5. I think I don’t remember the last time a schedule flex said as much as the one announced the other day for week 15 (Dec. 14-18). The details:

  • The first Monday night flex ever moved Kansas City-New England from Monday night to the early Sunday window at 1 p.m. How the mighty have fallen. The NFL moving Patrick Mahomes out of prime time is revolutionary—and then moving him to a regional Sunday game is almost as startling. That’s how bad the Patriots are now. I’m sure Andy Reid loves the sanity of a Sunday early window game; KC now gets back home Sunday night around 9 p.m. CT, instead of 3 a.m. Tuesday.
  • Too strong a game in the late Sunday window Dec. 17 (Dallas at Buffalo) to shoehorn Mahomes into the doubleheader game.
  • Philadelphia at Seattle was a logical move to Monday night, but the logistical implications are major. For Seattle, it’s probably a good thing to bolster the home-field edge for a must-win with a Monday night game. Philadelphia, though, certainly didn’t count on getting home at 6:30 a.m. ET Tuesday for a normal game-prep week. Good thing for the Eagles is they finish with a pretty easy home stretch: Giants, Cardinals, at Giants.
  • This is the weekend the NFL picks three Saturday games from five designated games to move when the schedule was announced in May. Vikings-Bengals at 1 (slight surprise to me over Bears-Browns), Steelers-Colts at 4:30 (good choice), Broncos-Lions at 8:15 (the only choice). Not a bad day of games, but I would have preferred Chicago-Cleveland to lead the day. It seems better, Justin Fields trying to win the Bears’ QB job for 2024 against a team playing for the playoffs while scotch-taping the quarterback situation.

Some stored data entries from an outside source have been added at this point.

(** C4. The quality gate checks, in this order, that the image decodes,
    that it measures at least 100 by 100 pixels, that its mean grayscale
    intensity lies between 30 and 225, and that the variance of its
    Laplacian reaches 100.  It reports the first check that fails, with
    exactly one error code, and accepts the image with no error code when
    none fails.  Both services carry this gate. *)
Theorem validate_image_quality_short_circuits (self : Service.FaceVerificationService)
    (fb : Fallback.FaceVerificationServiceFallback) (p : string) :
  exists report,
    Service.validate_image_quality self p = ([Entered QUALITY_CHECK p], Returned report)
    /\ Fallback.validate_image_quality fb p = ([Entered QUALITY_CHECK p], Returned report)
    /\ (cv2_imread p = None ->
        report !! "valid" = Some (VBool false)
        /\ report !! "error_code" = Some (VStr "IMAGE_READ_ERROR"))
    /\ (forall image height width,
          cv2_imread p = Some image -> shape image = (height, width) ->
          ((width < 100 \/ height < 100)%Z ->
           report !! "valid" = Some (VBool false)
           /\ report !! "error_code" = Some (VStr "LOW_RESOLUTION"))
          /\ ((100 <= width)%Z -> (100 <= height)%Z -> gray_mean image < 30 ->
              report !! "valid" = Some (VBool false)
              /\ report !! "error_code" = Some (VStr "TOO_DARK"))
          /\ ((100 <= width)%Z -> (100 <= height)%Z -> gray_mean image > 225 ->
              report !! "valid" = Some (VBool false)
              /\ report !! "error_code" = Some (VStr "TOO_BRIGHT"))
          /\ ((100 <= width)%Z -> (100 <= height)%Z -> 30 <= gray_mean image <= 225 ->
              laplacian_var image < 100 ->
              report !! "valid" = Some (VBool false)
              /\ report !! "error_code" = Some (VStr "BLURRY_IMAGE"))
          /\ ((100 <= width)%Z -> (100 <= height)%Z -> 30 <= gray_mean image <= 225 ->
              100 <= laplacian_var image ->
              report !! "valid" = Some (VBool true)
              /\ report !! "error_code" = None)).
Proof.
  rewrite (validate_image_quality_same self fb p).
  unfold Service.validate_image_quality.
  destruct (cv2_imread p) as [image|] eqn:Him.
  2: { eexists. split; [reflexivity|]. split; [reflexivity|].
       split; [by rewrite !lookup_dict|]. intros ? ? ? ?. discriminate. }
  destruct (shape image) as [h w] eqn:Hshape. simpl.
  repeat case_decide; (eexists; split; [reflexivity|]; split; [reflexivity|];
    split; [discriminate|]; intros ? ? ? [= <-]; rewrite Hshape; intros [= <- <-];
    rewrite !lookup_dict; simpl; repeat split; intros; first [reflexivity | lia | lra]).
Qed.
End QualityGate.

(** The gate on the 80 by 80 sample picture: the resolution check fails. *)
Lemma validate_image_quality_small_picture :
  exists report,
    @Service.validate_image_quality (Sample.runtime true)
      (@Service.__init__ (Sample.runtime true) None None) "small.jpg"
    = ([Entered QUALITY_CHECK "small.jpg"], Returned report)
    /\ report !! "valid" = Some (VBool false)
    /\ report !! "error_code" = Some (VStr "LOW_RESOLUTION").
Proof.
  destruct (@validate_image_quality_short_circuits (Sample.runtime true)
              (@Service.__init__ (Sample.runtime true) None None)
              (Fallback.__init__ None None) "small.jpg")
    as (report & Hrun & _ & _ & Hdecoded).
  exists report. split; [exact Hrun|].
  apply (Hdecoded Sample.small_picture 80%Z 80%Z); [reflexivity | reflexivity | lia].
Defined.

(** ** Face cardinality *)

Section Cardinality.
Context `{Runtime}.

(** Cardinality gating, variant by variant.  With the embedding backend,
    an image in which no face is located fails with NO_FACE_DETECTED and
    one with two or more faces fails with MULTIPLE_FACES_DETECTED.
    Without the backend, two or more detected faces fail with
    MULTIPLE_FACES_DETECTED as well, but an image without a detected face
    fails with the locator's own OPENCV_DETECTION_ERROR. *)
Theorem extraction_gates_cardinality (tolerance : option R) (model : option string)
    (p : string) :
  let self := Service.__init__ tolerance model in
  (FACE_RECOGNITION_AVAILABLE = true ->
   forall f image,
     files !! p = Some f -> load_image_file f = Returned image ->
     (face_locations image = [] ->
      exists log, Service.extract_face_encoding self p =
        (log, Returned (failure "No face detected in image" "NO_FACE_DETECTED")))
     /\ (forall encodings,
          (2 <= length (face_locations image))%nat ->
          face_encodings image = Returned encodings ->
          exists log message, Service.extract_face_encoding self p =
            (log, Returned (failure message "MULTIPLE_FACES_DETECTED"))))
  /\ (FACE_RECOGNITION_AVAILABLE = false ->
      forall image,
        cv2_imread p = Some image ->
        ((2 <= length (detectMultiScale image))%nat ->
         exists log message, Service.extract_face_encoding self p =
           (log, Returned (failure message "MULTIPLE_FACES_DETECTED")))
        /\ (detectMultiScale image = [] ->
            exists log message, Service.extract_face_encoding self p =
              (log, Returned (failure message "OPENCV_DETECTION_ERROR")))).
Proof.
  intros self. split.
  - intros Hav f image Hf Hload. split.
    + intros Hnone. eexists. by eapply Service_extract_no_face.
    + intros encodings Hmany Henc. do 2 eexists. by eapply Service_extract_multiple.
  - intros Hav image Him. unfold self. rewrite (Service_extract_dispatch Hav). split.
    + intros Hmany. do 2 eexists. by eapply Fallback_extract_multiple.
    + intros Hnone. do 2 eexists. by eapply Fallback_extract_no_face.
Qed.
End Cardinality.

(** The sample group picture shows two faces: extraction refuses it. *)
Lemma extraction_refuses_group_picture :
  exists log message,
    @Service.extract_face_encoding (Sample.runtime true)
      (@Service.__init__ (Sample.runtime true) None None) "group.jpg"
    = (log, Returned (failure message "MULTIPLE_FACES_DETECTED")).
Proof.
  refine (proj2 (proj1 (@extraction_gates_cardinality (Sample.runtime true) None None
                          "group.jpg") eq_refl _ _ eq_refl eq_refl) _ _ eq_refl).
  simpl. lia.
Defined.

(** C3 on the sample picture without a face, the backend missing: the
    picture decodes, nothing is detected, and the extraction reports
    OPENCV_DETECTION_ERROR where NO_FACE_DETECTED is expected. *)
Lemma fallback_extraction_without_a_face :
  @cv2_imread (Sample.runtime false) "empty.jpg" = Some Sample.empty_picture
  /\ detectMultiScale Sample.empty_picture = []
  /\ @Service.extract_face_encoding (Sample.runtime false) Sample.degraded_service "empty.jpg"
     = ([Entered REPRESENTATION_EXTRACTION "empty.jpg"; Entered FACE_DETECTION "empty.jpg"],
        Returned (failure "Face detection failed: 'tuple' object has no attribute 'tolist'"
                          "OPENCV_DETECTION_ERROR"))
  /\ failure "Face detection failed: 'tuple' object has no attribute 'tolist'"
        "OPENCV_DETECTION_ERROR" !! "error_code"
     <> Some (VStr "NO_FACE_DETECTED").
Proof.
  split; [reflexivity|]. split; [reflexivity|]. split.
  - unfold Sample.degraded_service.
    rewrite (@Service_extract_dispatch (Sample.runtime false) eq_refl).
    by eapply Fallback_extract_no_face.
  - unfold failure. by rewrite lookup_dict.
Qed.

6. I think I don’t understand why the Patriots, obviously going nowhere with two shaky quarterbacks (that’s being kind) don’t start the versatile Malik Cunningham at least a couple of times before the end of the season. What’s there to lose?

7. I think Tommy DeVito has turned into a good story and perhaps even a prospect to keep on the Giants’ roster for 2024. I like his presence and confidence. But the hype around him is a bit much for me. He’s put up 19 points a game in his three starts, one against a good team (Dallas) and two against Washington and New England (combined record: 6-19)

8. I think Ron Rivera has to know it’s over.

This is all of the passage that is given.